In creating the Transcriptions Finnissy was influenced by the concepts of Ferruccio Busoni, who believed that musical notation "is itself the transcription of an abstract idea. The moment that the pen takes possession of it, the thought loses its original form". The implication is that all composition is a form of transcription, and in this light Finnissy's often very substantial diversions from the originals may be viewed as re-creations of the original 'abstract ideas' which prompted Verdi himself. The influence of Busoni can be felt throughout the Transcriptions in the form of quotations from or allusions to Busoni's own compositions; the pianist Ian Pace considers the work to be a 'Homage to Busoni'.

In an interview the composer has stated: "I was trying to work out how to write my own music with Verdi's material, not obviously quoting from it. Indeed the series of pieces start off being completely unlike Verdi and only (with number 36) sounding at all like the originals." Concerning his transcription of the aria Me pellegrina ed orfano from La forza del destino (now no. XXVI of the complete sequence), he has written I... generally increas[ed] the harmonic ambiguity, eliding the original phrases, re-voicing Verdi's (orchestral) texture, creating a kind of production of the scene in my imagination... like a film in which the actor has been entirely subsumed into the soundtrack, and the visible transcended.

==Composition==
The first two books of the Transcriptions were composed in the period 1972-1988 and revised in 1995. Originally Book 2 consisted of only six transcriptions; in this form the first two books were performed by Ian Pace at Conway Hall, London in 1996 and recorded by him, together with three additional fragments, in 2001.

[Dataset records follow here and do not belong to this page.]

(** All components missing: the output is not the uniform vector. *)
Lemma normalize_primes_all_missing :
  (forall p, abs_mean row_missing p = NaN)
  /\ normalize_primes row_missing = [NaN; NaN; NaN; NaN]
  /\ normalize_primes row_missing <> uniform.
Proof.
  split; [intros []; reflexivity |].
  split; [reflexivity | discriminate].
Qed.

Lemma normalize_primes_simplex_witness :
  (exists a b c d,
      normalize_primes row_Al = [Fin a; Fin b; Fin c; Fin d]
      /\ 0 <= a <= 1 /\ 0 <= b <= 1 /\ 0 <= c <= 1 /\ 0 <= d <= 1
      /\ Qabs (a + b + c + d - 1) <= 1 # 1000000000)
  /\ normalize_primes row_missing = [NaN; NaN; NaN; NaN].
Proof.
  split.
  - destruct (normalize_primes_simplex row_Al) as [H _].
    destruct (H (fun _ => 1)) as [Hpos _].
    + intros []; reflexivity.
    + intros _. vm_compute. discriminate.
    + apply Hpos. reflexivity.
  - destruct (normalize_primes_simplex row_missing) as [_ H].
    apply H. exists E2. reflexivity.
Defined.

End SimpleEngineRuns.

(** ** Confidence of the resonant engine *)

Section Confidence.

Import Spec TopologyEngine ResonantEngine.

(** Python's [max] over finite values returns an upper bound that occurs
    in the list. *)
Lemma fold_py_max2_finite l x :
  Forall finite l ->
  exists m, fold_left py_max2 l (Fin x) = Fin m
    /\ x <= m
    /\ (forall q, In (Fin q) l -> q <= m)
    /\ In (Fin m) (Fin x :: l).
Proof.
  intros Hl. revert x.
  induction Hl as [| y l [q ->] _ IH]; intros x.
  - exists x. simpl. repeat split; auto; try lra. intros q [].
  - cbn [fold_left]. unfold py_max2 at 2, fgtb.
    destruct (fltb (Fin x) (Fin q)) eqn:Hlt.
    + apply fltb_Fin in Hlt.
      destruct (IH q) as (m & Hm & Hqm & Hall & Hin).
      exists m. split; [exact Hm |]. split; [lra |]. split.
      * intros q' [E | Hq']; [injection E as <-; lra | auto].
      * right. exact Hin.
    + apply fltb_Fin_false in Hlt.
      destruct (IH x) as (m & Hm & Hxm & Hall & Hin).
      exists m. split; [exact Hm |]. split; [lra |]. split.
      * intros q' [E | Hq']; [injection E as <-; lra | auto].
      * destruct Hin as [E | Hin]; [left; exact E | right; right; exact Hin].
Qed.

Lemma py_max_finite l :
  l <> [] -> Forall finite l ->
  exists m, py_max l = Some (Fin m)
    /\ (forall q, In (Fin q) l -> q <= m)
    /\ In (Fin m) l.
Proof.
  destruct l as [| x l]; [congruence |]. intros _ Hl.
  inversion Hl as [| ? ? [q ->] Hl']; subst.
  destruct (fold_py_max2_finite l q Hl') as (m & Hm & Hqm & Hall & Hin).
  exists m. simpl. rewrite Hm. split; [reflexivity |]. split; [| exact Hin].
  intros q' [E | Hq']; [injection E as <-; lra | auto].
Qed.

Lemma nonneg_finite x : nonneg x -> finite x.
Proof. intros (q & -> & _). now exists q. Qed.

Lemma feqb_Fin_zero q : feqb (Fin q) (Fin 0) = true <-> q == 0.
Proof. simpl. apply Qeq_bool_iff. Qed.

(** The confidence formula on totals that are finite and not negative. *)
Lemma confidence_of_unit totals b :
  Forall nonneg totals ->
  In (Fin b) totals ->
  (forall q, In (Fin q) totals -> b <= q) ->
  exists mx c,
    py_max totals = Some (Fin mx)
    /\ confidence_of totals (Some (Fin b)) = Fin c
    /\ 0 <= c <= 1
    /\ (mx == 0 -> c == 0)
    /\ (~ mx == 0 -> c == 1 - b / mx)
    /\ ((forall q, In (Fin q) totals -> q == b) -> c == 0).
Proof.
  intros Hnn Hb Hmin.
  assert (Hne : totals <> []) by (intros ->; destruct Hb).
  assert (Hfin : Forall finite totals)
    by (eapply Forall_impl; [| exact Hnn]; apply nonneg_finite).
  destruct (py_max_finite totals Hne Hfin) as (mx & Hmx & Hub & Hin).
  assert (Hb0 : 0 <= b).
  { rewrite Forall_forall in Hnn. destruct (Hnn _ Hb) as (q & E & Hq).
    injection E as ->. exact Hq. }
  assert (Hbm : b <= mx) by (apply Hub, Hb).
  exists mx. unfold confidence_of. rewrite Hmx.
  destruct totals as [| t0 totals']; [congruence |].
  destruct (feqb (Fin mx) (Fin 0)) eqn:Hz.
  - apply feqb_Fin_zero in Hz. exists 0.
    split; [reflexivity |]. split; [reflexivity |]. split; [lra |].
    split; [reflexivity |]. split; [contradiction | reflexivity].
  - assert (Hnz : ~ mx == 0).
    { intros E. apply feqb_Fin_zero in E. congruence. }
    assert (Hpos : 0 < mx) by lra.
    rewrite fdiv_Fin_nonzero by exact Hnz. cbn [fsub fneg fadd].
    exists (1 + - (b / mx)).
    split; [reflexivity |]. split; [reflexivity |].
    assert (Hr0 : 0 <= b / mx) by (apply Qle_shift_div_l; lra).
    assert (Hr1 : b / mx <= 1) by (apply Qle_shift_div_r; lra).
    split; [lra |]. split; [contradiction |]. split; [intros _; lra |].
    intros Hall. pose proof (Hall mx Hin) as E.
    assert (E1 : b / mx == 1) by (rewrite <- E; field; exact Hnz).
    lra.
Qed.

End Confidence.

Section ConfidenceOfRow.

Import Spec TopologyEngine ResonantEngine Examples.

Lemma infer_row_totals params catalog row :
  element_totals (snd (infer_row params catalog row))
  = map (fun t => s_C_total (score params row t)) catalog.
Proof. unfold infer_row. cbn [snd element_totals]. apply map_map. Qed.

Lemma confidence_of_zero_max totals best mx :
  py_max totals = Some mx -> feqb mx (Fin 0) = true ->
  confidence_of totals best = Fin 0.
Proof.
  intros Hmx Hz. unfold confidence_of. rewrite Hmx, Hz.
  destruct totals, best; reflexivity.
Qed.

(** The confidence of one row, from its total costs. *)
Lemma confidence_of_row :
  forall params catalog row,
  let res := snd (infer_row params catalog row) in
  (catalog = [] -> confidence res = Fin 0)
  /\ (forall mx, py_max (element_totals res) = Some mx ->
        feqb mx (Fin 0) = true -> confidence res = Fin 0)
  /\ (catalog <> [] -> Forall nonneg (element_totals res) ->
      exists b mx c,
        option_map s_C_total (r_best res) = Some (Fin b)
        /\ py_max (element_totals res) = Some (Fin mx)
        /\ confidence res = Fin c
        /\ 0 <= c <= 1
        /\ (mx == 0 -> c == 0)
        /\ (~ mx == 0 -> c == 1 - b / mx)
        /\ ((forall q, In (Fin q) (element_totals res) -> q == b) -> c == 0)).
Proof.
  intros params catalog row res. split; [| split].
  - intros ->. reflexivity.
  - intros mx Hmx Hz.
    change (confidence res)
      with (confidence_of (element_totals res) (option_map s_C_total (r_best res))).
    eapply confidence_of_zero_max; eassumption.
  - intros Hne Hnn.
    destruct (infer_row_argmin params catalog row Hne) as (i & t & [Hfront Hlow] & Hbest).
    fold res in Hbest.
    assert (Htot : element_totals res
                   = map (fun t => s_C_total (score params row t)) catalog)
      by apply infer_row_totals.
    rewrite Htot in Hnn.
    assert (Hcost : forall u, In u catalog -> nonneg (s_C_total (score params row u))).
    { intros u Hu. rewrite Forall_forall in Hnn. apply Hnn.
      apply in_map_iff. now exists u. }
    assert (Ht : In t catalog) by (eapply nth_error_In, Hfront).
    destruct (Hcost t Ht) as (b & Hb & _).
    assert (Hmin : forall q, In (Fin q) (element_totals res) -> b <= q).
    { intros q Hq. rewrite Htot in Hq. apply in_map_iff in Hq.
      destruct Hq as (u & Hu & Hin).
      assert (Hle : fleb (s_C_total (score params row t))
                         (s_C_total (score params row u)) = true).
      { apply Hlow; trivial. intros v Hv. destruct (Hcost v Hv) as (q' & -> & _).
        reflexivity. }
      rewrite Hb, Hu in Hle. now apply fleb_Fin. }
    assert (Hin : In (Fin b) (element_totals res)).
    { rewrite Htot. apply in_map_iff. exists t. auto. }
    rewrite <- Htot in Hnn.
    destruct (confidence_of_unit _ b Hnn Hin Hmin)
      as (mx & c & Hmx & Hc & Hunit & Hz & Hnz & Hall).
    exists b, mx, c. rewrite Hbest. cbn [option_map]. rewrite Hb.
    split; [reflexivity |]. split; [exact Hmx |].
    split; [| auto].
    change (confidence res)
      with (confidence_of (element_totals res) (option_map s_C_total (r_best res))).
    rewrite Hbest. cbn [option_map]. rewrite Hb. exact Hc.
Qed.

In the final (2005) version of the Transcriptions, each book is considered as an integral sequence of nine sections. Book I, which retains the same sequence as in the 1995 revision, covers Verdi's operas from Oberto (1839) to Attila, (1846). Book II, which is dedicated to Stephen Pruslin, begins with another Attila transcription and covers the operas to Rigoletto, (1851). The content differs from the 1995 version of Book II, with some of the earlier contents being removed to later books to match the temporal sequence of the operas, and new transcriptions composed to take their place. Book III, dedicated to Marilyn Nonken, ranges from a second Rigoletto transcription to Macbeth, (1865 version). Book IV, dedicated to Jonathan Powell, commences with a further Macbeth transcription and concludes with the Requiem aeternam section of the 1874 Requiem. This is the only transcription out of temporal sequence with that of the original works; it is preceded by transcriptions from Otello (1887) and Falstaff (1893). Unlike the other Transcriptions the final one is " a relatively faithful setting...though never quite totally stable".

==Reception==
Critical response to the recording by Pace was generally positive. Michael Oliver, in International Record Review (April 2002), wrote that the composer matches "Verdian imagery with pianistic and fundamentally modern ones: a limpid glitter evokes the Venetian lagoon of I due Foscari but tempests follow, and lightning staccato clusters, and sepulchral rumblings like a Kraken stirring beneath the Adriatic. Grace notes in an aria from Giovanna d’Arco prompt poised and ornate lines of Finnissy’s own"; Oliver calls the Don Carlos transcription "both a highly original response to Verdi and a magnificently pianistic sound." Arnold Whitall, in The Gramophone (April 2002) was more cautious: "You could certainly argue that in its boldness, emotional intensity and love of display, Finnissy's music is truer to Verdi than any abject imitator of the Verdi style could ever be. On the other hand, pushing things to extremes was not the Verdian way either." BBC Music Magazine gave the recording a five-star rating.